BioMart: curl option when using getBM in loop
2
0
Entering edit mode
Ni-Ar ▴ 10
@ni-ar-15663
Last seen 4.1 years ago
Spain/Barcelona

Hi Mike,

I'm getting a curl error when using the getBM() function.

ensembl@host
[1] "https://useast.ensembl.org:443/biomart/martservice?redirect=no"
ensembl@biomart
"ENSEMBL_MART_ENSEMBL"

getBM(attributes = c('ensembl_transcript_id','transcript_tsl'),
            filters = 'external_gene_name',
            values = my_fav_gene_of_interest,
            mart = ensembl,
            verbose = F,
            uniqueRows = T,
            quote = "\'")
Error in curl::curl_fetch_memory(url, handle = handle) : 
  Timeout was reached: [useast.ensembl.org:8443] Connection timed out after 10005 milliseconds

I am using getBM in a loop and I saw that one of the options of this function is curl.

An optional 'CURLHandle' object, that can be used to speed up getBM when used in a loop.
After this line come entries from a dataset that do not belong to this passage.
Lemma step_inv p e p' : inv p -> step p e = Some p' -> inv p'.
Proof.
  intros [H1 H2 H3 H4 H5 H6]. destruct e as [t| | |t b|]; cbn; intros Hs.
  - destruct (counting p) eqn:Hc; [done|]. injection Hs as <-. unfold Submit_send, reject.
    destruct (closed p) eqn:Hcl; [split; cbn; rewrite ?Hc, ?Hcl; auto; lia|]. destruct (blocked p) as [|k] eqn:Hb.
    + destruct (Nat.ltb_spec (length (queue p)) (p_cap p)); split; cbn; rewrite ?length_app, ?Hc, ?Hcl; cbn; auto; try lia.
    + destruct (H3 ltac:(lia)) as [Hq _]. split; cbn; rewrite ?Hq in *; cbn in *; auto; lia.
  - destruct (counting p) eqn:Hc; [|done]. injection Hs as <-. split; cbn; auto. lia.
  - unfold worker_receive in Hs. destruct (ready p) as [|r] eqn:Hr; [done|]. destruct (queue p) as [|t q] eqn:Hq; injection Hs as <-.
    + destruct (closed p) eqn:Hcl; split; cbn in *; auto; try lia.
    + cbn in *. split; cbn; auto; try lia; intros Hx; [destruct (H3 Hx); done|specialize (H5 Hx); done].
  - unfold run_end in Hs. destruct (remove_one t (running p)) as [l|] eqn:Hrm; [|done]. cbn in Hs. injection Hs as <-. apply remove_one_length in Hrm.
    split; cbn; auto; destruct b; lia.
  - destruct (counting p) eqn:Hc; [done|]. injection Hs as <-. unfold Close_begin. destruct (closed p) eqn:Hcl; [by split; rewrite ?Hcl, ?Hc|].
    specialize (H4 eq_refl). split; cbn; rewrite ?Hc; auto; try lia; try done. intros Hx. apply H3. lia.
Qed.

Lemma steps_inv es : forall p p', inv p -> steps p es = Some p' -> inv p'.
Proof.
  induction es as [|e es IH]; intros p p' Hi; cbn; [by intros [= <-]|]. destruct (step p e) as [p1|] eqn:Hs; [|done]. cbn.
  apply IH. by eapply step_inv.
Qed.

Lemma step_config p e p' : step p e = Some p' -> p_workers p' = p_workers p /\ p_cap p' = p_cap p /\ p_name p' = p_name p.
Proof.
  destruct e as [t| | |t b|]; cbn; unfold Submit_send, worker_receive, run_end, Close_begin, reject; intros Hs;
    try (destruct (remove_one t (running p)); [|done]); repeat case_match; by simplify_eq/=.
Qed.

(** The tasks that a run accepted and those that ended in it. *)
Fixpoint accepted (p : Pool) (es : list event) : list nat :=
  match es with
  | [] => []
  | e :: es =>
      match e with ESend t => match fst (Submit_send t p) with Ok _ => [t] | Err _ => [] end | _ => [] end ++
      match step p e with Some p' => accepted p' es | None => [] end
  end.

Definition ended (es : list event) : list nat := omap (fun e => match e with EEnd t _ => Some t | _ => None end) es.

Lemma step_tasks p e p' : inv p -> step p e = Some p' ->
  queue p' ++ running p' ++ ended [e] ≡ₚ accepted p [e] ++ queue p ++ running p.
Proof.
  intros Hi Hs. unfold accepted. rewrite Hs, app_nil_r. destruct e as [t| | |t b|]; cbn [step ended] in *.
  - destruct (counting p); [done|]. injection Hs as <-. pose proof (Submit_send_decides t p Hi) as Hd. cbn.
    destruct (fst (Submit_send t p)); [|destruct Hd as (_ & _ & -> & -> & _); by rewrite app_nil_r]. rewrite app_nil_r. apply Hd.
  - destruct (counting p); [|done]. injection Hs as <-. cbn. by rewrite app_nil_r.
  - unfold worker_receive in Hs. destruct (ready p); [done|]. destruct (queue p) as [|t q]; injection Hs as <-.
    + destruct (closed p); cbn; by rewrite app_nil_r.
    + cbn. rewrite app_nil_r. symmetry. apply Permutation_middle.
  - unfold run_end in Hs. destruct (remove_one t (running p)) as [l|] eqn:Hr; [|done]. injection Hs as <-. cbn.
    apply remove_one_perm in Hr. rewrite Hr. f_equiv. symmetry. apply Permutation_cons_append.
  - destruct (counting p); [done|]. injection Hs as <-. unfold Close_begin. destruct (closed p); cbn; by rewrite app_nil_r.
Qed.
(** A lifetime in seconds that overflows is negative and passes every ceiling. *)
Lemma huge_lifetime_passes m : 0 < m -> (0 <? m) && (m <? GoInt.wrap64 (9300000000 * 1000000000)) = false.
Proof. intros Hm. replace (GoInt.wrap64 (9300000000 * 1000000000)) with (-9146744073709551616) by reflexivity. destruct (Z.ltb_spec m (-9146744073709551616)); [lia|by rewrite andb_false_r]. Qed.

(** Texts as addresses and networks. *)
Definition text_net : NameLane.NetOps := {|
  NameLane.IP := string; NameLane.IPNet := string; NameLane.ParseCIDR := fun s => if String.eqb s "" then None else Some s;
  NameLane.Contains := fun net ip => GoStrings.HasPrefix (GoStrings.TrimSpace ip) net; NameLane.LowerUnicode := fun s => s |}.
Definition text_netip : NetipOps := {|
  Addr := string; Prefix := string; ParseAddr := fun s => Some s; ParsePrefix := fun s => if String.eqb s "" then None else Some s;
  PrefixContains := fun pfx a => GoStrings.HasPrefix a pfx |}.

Lemma text_laws : NetipLaws (N := text_net) (NP := text_netip) (fun ip => ip).
Proof.
  split; cbn.
  - intros s pfx Hs. by eexists.
  - intros s pfx ip a Hs [= <-] Hc. exists pfx. split; [done|]. exact Hc.
Qed.

Definition web : CertificateProfile :=
  mkProfile "web" 1 false ["ECDSA"] 0 256 ["serverAuth"] 7776000000000000 ["api"] "" [".Example.com"] ["10.0."] [] [].
Definition web_request : Request :=
  mkRequest "ECDSA" 256 ["serverAuth"] 3600000000000 ["api.example.com."] ["10.0.3.4"] [] [] "api".
Definition web_base : NameLane.LeafProfile := NameLane.mkLeafProfile [] [] [] [] [] 0 None [] [] [] [] [].
Definition web_csr : NameLane.Request (N := text_net) := NameLane.mkRequest (N := text_net) ["api.example.com."] ["10.0.3.4"] [] [].

Lemma admitted_is_signed_witness :
  Validate (N := text_net) (NP := text_netip) web web_request = None /\
  Validate (N := text_net) (NP := text_netip) web (mkRequest "ECDSA" 256 [] 0 ["notexample.com"] [] [] [] "api") <> None /\
  NameLane.enforceLeafProfile (N := text_net) web_csr (TTL web_request) (NameLane.leafProfileForCertificateProfile web_base (bound web) ["serverAuth"]) = None.
Proof.
  split; [vm_compute; reflexivity|]. split; [vm_compute; discriminate|].
  apply (admitted_is_signed (N := text_net) (NP := text_netip) (fun ip => ip) (NetipLaws0 := text_laws) web_base web web_request web_csr ["serverAuth"]).
  - repeat split.
  - left. vm_compute. discriminate.
  - repeat split; intros x Hx; exact Hx.
  - vm_compute. reflexivity.
Defined.

End Profile.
In the reference vignette I cannot really find info on how to properly use this option. I assume I should create a new handle and set some longer timeout options like:

h_long <- new_handle()
handle_option(h_long, timeout = 99999)

But I'm not really sure if this would help or if the syntax is right. Any suggestion or help would be greatly appreciated!

I'm using curl version 4.3 and biomaRt version 2.42

Thanks a lot! Nicco

curl biomart getBM Tutorial • 9.1k views
ADD COMMENT
1
Entering edit mode
swbarnes2 ★ 1.3k
@swbarnes2-14086
Last seen 16 hours ago
San Diego
Error in curl::curl_fetch_memory(url, handle = handle) : 
  Timeout was reached: [useast.ensembl.org:8443] Connection timed out after 10005 milliseconds

Hold your horses. Changing the timeout speed is probably not the problem. The problem is that you can't connect to the site. It doesn't matter how long you set the timer before giving up if you can't connect, period.

Try:

ensembl = useEnsembl(biomart='ensembl', dataset=ensembl_dataset, mirror = "uswest")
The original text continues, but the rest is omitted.